后来她久久未孕,那事便也成了例行公事般的每月一次草草了事,她只记得靳远书身形很瘦,别的细节一概忘了。
是以,方才贸然看到男子裸体以及后背那条长长的瘢痕,她便慌乱不已闹出那些动静来,可以说是怕的,也可以说是羞的。
顾晚枝悄悄抬眼一看,只觉得眼前这人的气质竟是如此冷淡,好像是她犯下了什么十恶不赦的大罪一般,分明他也没损失什么!
不过,自己倒是好像在哪儿见过他一样……
气氛僵凝,孟延武站到二人中间来,打哈哈着解释:“哎呀哎呀,都是我的错!没安排好二位,我给你们赔罪了!”
他这个好友是个冷淡又执拗的性子,若是再僵持下去恐怕还要继续质问顾三姑娘,伤了彼此脸面就不好了。
他拉着宋闻峥的袖子往出走,“走走走,反正你此次回京时间还长着呢,咱们改日再聚,今日我还是好好招呼顾三姑娘重要。

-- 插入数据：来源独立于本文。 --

(** X22: the exit status of [main] after a run that returns.  Unless
    [--no-continue-on-error] is given it is 0, whatever failed.  With
    that flag at most one outcome is failed, and it is the last one; the
    status is 1 when there is one and 0 when there is none.  The summary
    is written to the standard output and nothing to the standard
    error. *)
Theorem main_exit_status (args : Namespace) (es : list (string * node))
    (stdin : option string) (fs : FS) (r : BulkResult) :
  let out := (main convert_local args (Some (NDir es)) stdin fs).1 in
  (main_run convert_local args (Some (NDir es)) stdin fs).1 = Ok r →
  (arg_no_continue_on_error args = false → exit_code out = 0)
  ∧ (arg_no_continue_on_error args = true →
     br_failed r ≤ 1
     ∧ (exit_code out = 0 ↔ Forall (λ o, fr_status o ≠ failed) (br_files r))
     ∧ (exit_code out = 1 ↔ ∃ o, last (br_files r) = Some o ∧ fr_status o = failed))
  ∧ stderr out = []
  ∧ to_summary r ∈ stdout out.
Proof.
  intros out Hrun. unfold out, main. clear out.
  destruct (main_run convert_local args (Some (NDir es)) stdin fs) as [res w] eqn:E.
  simpl in Hrun. subst res. cbn [fst exit_code stderr stdout].
  split; [intros ->; by rewrite orb_true_r|]. split; [|split; [done|]].
  2:{ apply elem_of_app. right. by left. }
  intros Hflag. rewrite Hflag, orb_false_r.
  unfold main_run in E. rewrite Hflag in E. cbn [negb] in E.
  apply bulk_convert_Ok in E as (es' & w1 & w2 & t & w3 & E).
  cbv zeta in E. destruct E as (_ & _ & _ & Hloop & -> & _).
  pose proof (loop_results _ _ _ _ _ _ _ _ _ _ _ _ Hloop) as (Hc & _).
  destruct (Hc tally_consistent_0) as (_ & _ & Hfailed & _).
  apply loop_stop_at_failure in Hloop as (good & rest & Hnew & Hgood & Hrest).
  simpl in Hnew. cbn [br_failed br_files bulk_of]. rewrite Hfailed, Hnew.
  rewrite count_status_app, (count_status_none _ _ Hgood).
  destruct Hrest as [->|(o & -> & Ho)].
  - rewrite app_nil_r. change (count_status failed []) with 0.
    rewrite bool_decide_eq_true_2 by done. split; [lia|]. split; [done|].
    split; [done|]. intros (o & Hlast & Ho). apply last_Some in Hlast as [l' ->].
    apply Forall_app in Hgood as [_ Hgood]. apply Forall_cons in Hgood as [Hgood _]. done.
  - assert (count_status failed [o] = 1) as ->.
    { unfold count_status. by rewrite filter_cons_True. }
    rewrite bool_decide_eq_false_2 by lia. split; [lia|]. split.
    + split; [done|]. intros H. apply Forall_app in H as [_ H].
      apply Forall_cons in H as [H _]. done.
    + split; [|done]. intros _. exists o. by rewrite last_snoc.
Qed.


End Main.

Lemma main_exit_status_witness :
  exit_code (main demo_convert demo_args (Some demo_tree) (Some "yes") ∅).1 = 0
  ∧ br_failed demo_result = 1.
Proof.
  assert ((main_run demo_convert demo_args (Some demo_tree) (Some "yes") ∅).1
          = Ok demo_result) as Hrun by (vm_compute; reflexivity).
  destruct (main_exit_status demo_convert demo_args demo_entries (Some "yes") ∅
              demo_result Hrun) as (H & _).
  split; [exact (H eq_refl)|reflexivity].
Defined.


(** ** _write_atomic: failures, and writing again *)

(** X24: [_write_atomic] does not clean up after a failure.  Whenever
    the call raises, the final path is as it was.  A directory at the
    final path makes the call raise, whatever else is in the way, and the
    directory stays.  And when the call raises IsADirectoryError although
    no directory sits where the temporary sibling goes, it is [os.replace]
    that refused: the final path is a directory, and the temporary file
    is left behind with the whole text. *)
Theorem write_atomic_failure (p : Path) (data : string) (w : world) :
  (∀ e w', _write_atomic p data w = (Raise e, w') → w_fs w' !! p = w_fs w !! p)
  ∧ (is_dir (w_fs w) p = true →
     ∃ e w', _write_atomic p data w = (Raise e, w') ∧ is_dir (w_fs w') p = true)
  ∧ (∀ msg w', _write_atomic p data w = (Raise (IsADirectoryError msg), w') →
     is_dir (w_fs w) (tmp_of p) = false →
     is_dir (w_fs w') p = true ∧ w_fs w' !! tmp_of p = Some (File data)).
Proof.
  split; [|split].
  - intros e w' H. apply _write_atomic_log in H as (quiet & Hq & -> & _).
    rewrite app_nil_r. by apply replay_frame.
  - intros Hd. destruct (_write_atomic p data w) as [[[]|e] w'] eqn:H.
    + exfalso. rewrite _write_atomic_eq in H.
      destruct (mkdir (PurePath.parent p) w) as [[[]|e1] w1] eqn:Emk; [|done].
      apply mkdir_parents_keeps_dirs in Emk. cbv zeta in H.
      destruct (decide (PurePath.name p = "")); [done|].
      destruct (is_dir (w_fs w1) (tmp_of p)); [done|].
      by rewrite (is_dir_keeps _ _ _ Emk Hd) in H.
    + exists e, w'. split; [done|].
      by apply (is_dir_keeps _ _ _ (_write_atomic_keeps_dirs _ _ _ _ _ H)).
  - intros msg w' H Ht. rewrite _write_atomic_eq in H.
    destruct (mkdir (PurePath.parent p) w) as [[[]|e1] w1] eqn:Emk.
    2:{ injection H as -> <-. apply mkdir_parents_Raise_kind in Emk.
        by destruct Emk as [[? [=]]|[? [=]]]. }
    apply mkdir_quiet in Emk as (mk & _ & F & Hmk).
    assert (is_dir (w_fs w1) (tmp_of p) = false) as Ht1.
    { rewrite <- Ht. apply is_dir_same. rewrite F. apply replay_frame.
      eapply Forall_impl; [apply Hmk|]. by intros ev (_ & _ & ?). }
    cbv zeta in H. destruct (decide (PurePath.name p = "")); [done|].
    rewrite Ht1 in H. destruct (is_dir (w_fs w1) p) eqn:Ed; [|done].
    injection H as _ <-. simpl. split; [|apply lookup_insert_eq].
    rewrite is_dir_insert_ne; [done|apply tmp_of_ne].
Qed.

Lemma write_atomic_failure_witness :
  is_dir (w_fs write_on_dir.2) ["tmp"; "out"; "process_report.md"] = true
  ∧ w_fs write_on_dir.2 !! ["tmp"; "out"; "process_report.md.tmp"] = Some (File "text").
Proof.
  assert (write_on_dir.1 = Raise write_on_dir_error) as H1 by (vm_compute; reflexivity).
  destruct (write_atomic_failure ["tmp"; "out"; "process_report.md"] "text"
              (start fs_report_dir)) as (_ & _ & H).
  apply (H ("[Errno 21] Is a directory: '/tmp/out/process_report.md.tmp'"
            +:+ " -> '/tmp/out/process_report.md'") write_on_dir.2).
  - change (write_on_dir = (Raise write_on_dir_error, write_on_dir.2)).
    rewrite <- H1. apply surjective_pairing.
  - reflexivity.
Defined.

(** X25: after a write that returned, writing to the same path again
    returns, replaces the text and changes nothing else; no temporary
    file is left. *)
Theorem write_atomic_twice (p : Path) (d1 d2 : string) (w w1 : world) :
  _write_atomic p d1 w = (Ok (), w1) →
  ∃ w2, _write_atomic p d2 w1 = (Ok (), w2)
    ∧ w_fs w2 = <[p := File d2]> (w_fs w1)
    ∧ w_fs w2 !! tmp_of p = None.
Proof.
  intros H. pose proof (_write_atomic_Ok _ _ _ _ H) as (Hp & Htmp & Hdirs).
  assert (PurePath.name p ≠ "") as Hname.
  { rewrite _write_atomic_eq in H.
    destruct (mkdir (PurePath.parent p) w) as [[[]|e1] w0]; [|done].
    cbv zeta in H. by case_decide. }
  eexists. split; [by eapply _write_atomic_again|]. simpl. split; [done|].
  rewrite lookup_insert_ne; [done|]. apply not_eq_sym, tmp_of_ne.
Qed.

Lemma write_atomic_twice_witness :
  ∃ w2, _write_atomic ["out"; "a.md"] "newer" write_old_new.2 = (Ok (), w2)
        ∧ w_fs w2 !! ["out"; "a.md"] = Some (File "newer").
Proof.
  destruct (write_atomic_twice ["out"; "a.md"] "new" "newer" (start fs_old) write_old_new.2)
    as (w2 & H1 & H2 & _).
  - vm_compute. reflexivity.
  - exists w2. split; [exact H1|]. rewrite H2. apply lookup_insert_eq.
Defined.

(** ** _unique_path, once more *)

(** X26: [_unique_path] stays in the directory of the path it is given and
    keeps its suffix, and what it returns is returned unchanged when it is
    given again. *)
Theorem unique_path_stable (fs : FS) (p : Path) :
  _unique_path fs (_unique_path fs p) = _unique_path fs p
  ∧ PurePath.parent (_unique_path fs p) = PurePath.parent p
  ∧ (PurePath.suffix p ≠ "" →
     PurePath.suffix (_unique_path fs p) = PurePath.suffix p).
Proof.
  split.
  - pose proof (_unique_path_fresh fs p) as Hfree.
    unfold _unique_path at 1, _unique_path_fuel. by rewrite Hfree.
  - destruct (_unique_path_fuel_total fs p) as [q Hq].
    unfold _unique_path. rewrite Hq. simpl. unfold _unique_path_fuel in Hq.
    destruct (exists_ fs p) eqn:E; cbn [negb] in Hq; [|by injection Hq as <-].
    apply _unique_path_loop_Some in Hq as (k & _ & -> & _). rewrite parent_join.
    split; [done|]. intros Hs.
    destruct (suffix_shape p) as [?|(e & He & Hne & Hd)]; [done|].
    rewrite He. unfold numbered_name. rewrite <- !str_app_assoc.
    apply (suffix_of_name _ _ e); [|done..].
    intros H. apply (f_equal String.length) in H. rewrite !str_len_app in H.
    simpl in H. lia.
Qed.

”
回京?
顾晚枝的耳朵顿时竖了起来,该不会……这位就是她要找的未来首辅宋闻峥吧?
三年前,探花郎打马游街时,她因顽劣被大伯母训斥,便不敢出门,自然也没见到探花郎的模样。
前世虽一直听靳远书讲他的事,却从未亲眼见过,原本预想中的他该是个瘦弱书生,与眼前这般高大硬朗的模样大相径庭。
而宋闻峥面色淡淡,冷眸微眯,回首再次看向终于抬起头的女子。
细瘦的脸蛋小巧精致,明艳动人,眼角处因羞愤而闪着点点盈光,似琥珀,似珍珠。
原来是她。
在枫林盛会上看到的那个背着众人鬼鬼祟祟翻墙的小姑娘。